Entry chunks contain modules we set as entry points in webpack configuration. Webpack adds the code it needs to maintain everything right into these chunks. Module registration, caching, chunk loading, etc — all the functions for it lay here.

Regular chunks are the rest of them. Those that are not entry chunks. Regular chunks code is way easier to understand, so let’s start with them.

Regular chunks

A regular chunk does a pretty simple job: it registers itself and modules it contains — that’s it.

Technically a chunk looks like an object where keys are module IDs, and values are the modules themselves. Also a chunk contains its own name and a small piece of code for registration.

To get the full picture let’s describe entry chunks.

Entry chunks

An entry chunk contains everything webpack needs to work, hence it’s more complex than a regular chunk.

First of all, an entry chunk defines a chunks registry. The chunks registry looks like a plain array with modules inside. There are some tricks but we will describe them later. Anyway, you may look at the registry on any site built with webpack. Just check the window.webpackJsonp object:

A screenshot of pretty printed webpack's chunks registryA screenshot of pretty printed webpack's chunks registry

Then, an entry chunk defines a modules registry. It looks even simpler than the chunks registry: it’s a plain object where keys are module IDs and values are the modules themselves.

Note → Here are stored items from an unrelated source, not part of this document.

(** A step of the loop, by whether the entry matches. *)
Lemma loop_cons zpath e es seen s :
  entry_ok e →
  loop zpath (e :: es) seen s =
    if decide (inside zpath e)
    then '(go, s) ← entry_step e s; if (go : bool) then loop zpath es true s else mret s
    else if seen then mret s else loop zpath es seen s.
Proof.
  intros He. pose proof (match_spec zpath e He) as Hm. cbn [extract_loop].
  destruct (decide (inside zpath e)) as [Hin|Hout].
  - apply Hm, orb_false_iff in Hin as [-> ->]. done.
  - destruct (fileNameLen e <? zlen zpath); [done|].
    destruct (negb _); [done|]. by destruct Hout; apply Hm.
Qed.

Lemma loop_seen zpath e0 es s :
  Forall entry_ok es → StronglySorted name_le (e0 :: es) → inside zpath e0 →
  loop zpath es true s = extract_each (filter (inside zpath) es) s.
Proof.
  revert e0 s. induction es as [|e es IH]; intros e0 s Hok Hs Hin; [done|].
  apply Forall_cons in Hok as [He Hok]. rewrite loop_cons by done.
  apply StronglySorted_inv in Hs as [Hs He0]. apply Forall_cons in He0 as [He0 _].
  rewrite filter_cons. destruct (decide (inside zpath e)) as [Hie|Hie].
  - cbn [extract_each]. destruct (entry_step e s) as [[[|] s1]|x|]; try done. simpl. by eapply IH.
  - replace (filter (inside zpath) es) with (@nil ZipEntry); [done|].
    symmetry. apply elem_of_nil_inv. intros e' [Hie' Hin']%list_elem_of_filter. apply Hie. unfold inside in *.
    eapply (prefix_between _ (fileName e0) _ (fileName e')); try done.
    apply StronglySorted_inv in Hs as [_ Hs]. rewrite Forall_forall in Hs. by apply Hs.
Qed.

Lemma loop_spec zpath es s :
  Forall entry_ok es → StronglySorted name_le es →
  loop zpath es false s = extract_each (filter (inside zpath) es) s.
Proof.
  revert s. induction es as [|e es IH]; intros s Hok Hs; [done|].
  apply Forall_cons in Hok as [He Hok]. rewrite loop_cons by done. rewrite filter_cons.
  destruct (decide (inside zpath e)) as [Hie|Hie].
  - cbn [extract_each]. destruct (entry_step e s) as [[[|] s1]|x|]; try done. simpl.
    by eapply loop_seen.
  - apply IH; [done|]. by apply StronglySorted_inv in Hs as [? _].
Qed.

(** C8: giving up at the first entry that does not match behind one that does, as
    [mzExtractRecursive] does, misses nothing in a sorted archive: it treats the
    entries below the zip directory, all of them and only those, in the order
    of the archive, until one of them fails. *)
Theorem mzExtractRecursive_all entries f zipDir targetDir w cookie :
  Forall entry_ok entries → StronglySorted name_le entries →
  char_at zipDir 0 ≠ SLASH → char_at targetDir 0 = SLASH → alloc_ok (zlen zipDir + 2) = true →
  mzExtractRecursive alloc_ok fuel tries flags timestamp callback entries f zipDir targetDir w cookie =
    let zpath := canonical_zip_dir zipDir in
    s ← extract_each (filter (inside zpath) entries)
      (mk_x f w cookie (mk_helper targetDir zpath None (zlen targetDir) (zlen zpath) 0) true);
    mret (x_ok s, x_file s, x_w s, x_arg s).
Proof.
  intros Hok Hs Hz Ht Ha. unfold mzExtractRecursive.
  rewrite (proj2 (Z.eqb_neq _ _)), (proj2 (Z.eqb_eq _ _)), Ha by done. simpl negb.
  cbn [negb]. by rewrite loop_spec.
Qed.

(** The failure to write the contents of a regular file ends the extraction,
    but leaves the result as it was, true unless an earlier entry set it. *)
Theorem extract_file_failure_unreported targetFile e s fd w f' w' :
  sys_creat targetFile UNZIP_FILEMODE (x_w s) = (inr fd, w) →
  mzExtractZipEntryToFile fuel tries (x_file s) e fd w = Ret (false, f', w') →
  ∃ s', extract_file fuel tries timestamp targetFile e s = Ret (false, s') ∧ x_ok s' = x_ok s.
Proof. intros Hc Hx. unfold extract_file. rewrite Hc, Hx. simpl. eauto. Qed.

(** The path that an entry is extracted to. *)
Definition target_path (dir zpath : list Z) e : list Z :=
  base_path dir ++ drop (length zpath) (fileName e).

Lemma extract_each_dry dir zpath es : ∀ s,
  has_flag flags MZ_EXTRACT_DRY_RUN = true → (∀ z, alloc_ok z = true) →
  zlen dir ≤ 2 ^ 20 → cstr dir → Forall entry_ok es → Forall (inside zpath) es →
  helper_ok dir (x_helper s) → zipDirLen (x_helper s) = zlen zpath →
  ∃ h, extract_each es s = Ret (mk_x (x_file s) (x_w s)
    (match callback with
     | Some g => foldl (λ a e, g (target_path dir zpath e) a) (x_arg s) es
     | None => x_arg s
     end) h (x_ok s)).
Proof.
  intros s Hdry Ha Hmax Hc Hok. revert s. induction Hok as [|e es He Hok IH];
    intros s Hin Hh Hz; cbn [extract_each].
  { exists (x_helper s). destruct s. by destruct callback. }
  apply Forall_cons in Hin as [Hie Hin].
  pose proof (targetEntryPath_spec alloc_ok dir (x_helper s) e Hh He) as Hp.
  rewrite Hz in Hp. unfold inside in Hie. pose proof (prefix_length _ _ Hie).
  pose proof He as [Hlen _]. specialize (Hp ltac:(lia) Hmax Hc).
  unfold extract_entry.
  destruct (targetEntryPath alloc_ok (x_helper s) e) as [[[p|] h]| |]; try done.
  2:{ destruct Hp as (_ & _ & z & Hf). by rewrite Ha in Hf. }
  destruct Hp as (Hh' & Hz' & ->). cbn [mbind outcome_bind]. rewrite Hdry.
  cbn [mbind outcome_bind mret outcome_ret]. rewrite Nat2Z.id in *.
  set (s1 := call_back callback _ _).
  assert (x_helper s1 = h ∧ x_file s1 = x_file s ∧ x_w s1 = x_w s ∧ x_ok s1 = x_ok s ∧
    x_arg s1 = match callback with
      | Some g => g (target_path dir zpath e) (x_arg s)
      | None => x_arg s
      end) as (Hs & <- & <- & <- & Harg) by (unfold s1, call_back; by destruct callback).
  destruct (IH s1) as [h' ->]; [done|by rewrite Hs|by rewrite Hs, Hz'|].
  exists h'. rewrite Harg. by destruct callback.
Qed.

(** A dry run writes nothing: it succeeds and calls the callback with the
    target path of each entry below the zip directory, in the order of the
    archive. *)
Theorem mzExtractRecursive_dry_run entries f zipDir targetDir w cookie :
  has_flag flags MZ_EXTRACT_DRY_RUN = true → (∀ z, alloc_ok z = true) →
  Forall entry_ok entries → StronglySorted name_le entries →
  char_at zipDir 0 ≠ SLASH → char_at targetDir 0 = SLASH → zlen targetDir ≤ 2 ^ 20 → cstr targetDir →
  let zpath := canonical_zip_dir zipDir in
  mzExtractRecursive alloc_ok fuel tries flags timestamp callback entries f zipDir targetDir w cookie =
    Ret (true, f, w,
      match callback with
      | Some g => foldl (λ a e, g (target_path targetDir zpath e) a) cookie
                    (filter (inside zpath) entries)
      | None => cookie
      end).
Proof.
  intros Hdry Ha Hok Hs Hz Ht Hmax Hc zpath. unfold mzExtractRecursive.
  rewrite (proj2 (Z.eqb_neq _ _)), (proj2 (Z.eqb_eq _ _)), Ha by done. cbn [negb].
  rewrite loop_spec by done.
  destruct (extract_each_dry targetDir zpath (filter (inside zpath) entries)
    (mk_x f w cookie (mk_helper targetDir zpath None (zlen targetDir) (zlen zpath) 0) true))
    as [h Hrun]; try done.
  - apply Forall_forall. intros e [_ Hin]%list_elem_of_filter. rewrite Forall_forall in Hok. auto.
  - apply Forall_forall. by intros e [Hin _]%list_elem_of_filter.
  - unfold zpath in *. rewrite Hrun. done.
Qed.
End recursive.

(** ** Negative sizes *)
Section negative.
Context {F : Type} `{RegularFile F} `{Zlib} {C : Type} (pf : list Z → C → outcome (bool * C)).

(** For a deflated entry whose compressed size has become -1, the failure
    of the [read] of [(size_t)-1] bytes, which also yields -1, passes for
    success, and [inflate] is told that the buffer holds 4 GB. *)
Theorem negative_compLen_overreads fuel f e c z :
  compLen e = -1 → inflateInit2 = inr z →
  processDeflatedEntry pf (S fuel) f e c = Fault OutOfBounds.
Proof.
  intros He Hz. unfold processDeflatedEntry. rewrite Hz. cbn [inflate_loop]. unfold refill.
  rewrite bool_decide_true by done. simpl compRemaining. rewrite He.
  change (if BUF_SIZE <? -1 then BUF_SIZE else -1) with (-1).
  destruct (read_too_long f (u32 (-1))) as (errno & f' & Hr); [by vm_compute|].
  simpl is_file. rewrite Hr. done.
Qed.

(** When the stated size has become -1, every failure of the inflation
    passes for success, since the code marks a failure with the size -1. *)
Theorem negative_uncompLen_hides_failure fuel f e c zerr :
  uncompLen e = -1 → inflateInit2 = inl zerr →
  processDeflatedEntry pf fuel f e c = Ret (true, f, c).
Proof. intros He Hz. unfold processDeflatedEntry. rewrite Hz, He. done. Qed.
End negative.

(** ** Witnesses

    A file in memory, a codec that marks the end of its data with a zero byte, and
    files that take three bytes a call. *)
Module ExtractDemo.
Record mem_file := mk_mem { m_data : list Z; m_pos : Z }.

#[export] Instance mem_archive : ArchiveFile mem_file := {|
  sys_read f n :=
    if n <? 2 ^ 31 then
      let data := take (Z.to_nat n) (drop (Z.to_nat (m_pos f)) (m_data f)) in
      (inr data, mk_mem (m_data f) (m_pos f + zlen data))
    else (inl 22, f);
  lseek_cur f := (m_pos f, f);
  lseek_set f off := mk_mem (m_data f) off
|}.

#[export] Instance mem_regular : RegularFile mem_file.
Proof.
  refine {| fdata := m_data; fpos := m_pos |}.
  - intros f n Hn Hp. eexists. simpl. rewrite (proj2 (Z.ltb_lt n (2 ^ 31))) by lia. done.
  - intros f n Hn. do 2 eexists. simpl. rewrite (proj2 (Z.ltb_ge n (2 ^ 31))) by lia. done.
  - done.
  - done.
Defined.

(** The state is the input consumed. *)
Definition toy_inflate (z inp : list Z) (avail : Z) : Z * nat * list Z * list Z :=
  if bool_decide (0 ∈ z) then (Z_STREAM_END, O, [], z)
  else
    let out := take (Z.to_nat avail) (c_string inp) in
    if bool_decide (out = c_string inp ∧ 0 ∈ inp)
    then (Z_STREAM_END, S (length out), out, z ++ take (S (length out)) inp)
    else if bool_decide (out = []) then (-5, O, [], z)
    else (Z_OK, length out, out, z ++ out).

#[export] Instance toy_zlib : Zlib := {|
  zstate := list Z;
  inflateInit2 := inr [];
  inflate := toy_inflate;
  zlib_crc32 crc l := foldl (λ a b, (a + b) mod 2 ^ 32) (crc mod 2 ^ 32) l
|}.

Lemma c_string_prefix l : ∃ r, l = c_string l ++ r ∧ (0 ∈ l → ∃ r', r = 0 :: r') ∧ (0 ∉ c_string l) ∧
  (0 ∉ l → r = []).
Proof.
  induction l as [|c l (r & Hl & Hz & Hn & Hr)]; simpl.
  { exists []. split_and!; [done|by intros ?%elem_of_nil|by intros ?%elem_of_nil|done]. }
  destruct (Z.eqb_spec c 0) as [->|Hc].
  { exists (0 :: l). split_and!; [done|eauto|by intros ?%elem_of_nil|].
    intros Hno. destruct Hno. constructor. }
  exists r. split; [simpl; f_equal; exact Hl|]. split.
  { intros [?|?]%elem_of_cons; [done|auto]. }
  split; [by intros [?|?]%elem_of_cons|]. intros Hno. apply Hr. intros ?. apply Hno. by constructor.
Qed.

In addition to the modules registry, an entry chunk defines a modules cache registry. A module cache is a result of module evaluation. Usually the module's cache is an object that contains an exports field that, in turn, contains the value the module exports. The cache is useful because webpack tries not to evaluate modules twice.

The require function is also defined by an entry chunk. When the require function is called to import a module it tries to find the module's export in the cache. If there’s nothing there, the function finds the module in the registry, evaluates it, saves the result into the cache and returns it.

Finally, there is a function called ensure that is also defined by the entry chunk. This function downloads the missing modules when they are requested. This is the key function in a whole lazy loading scenario. So, let’s see how it works.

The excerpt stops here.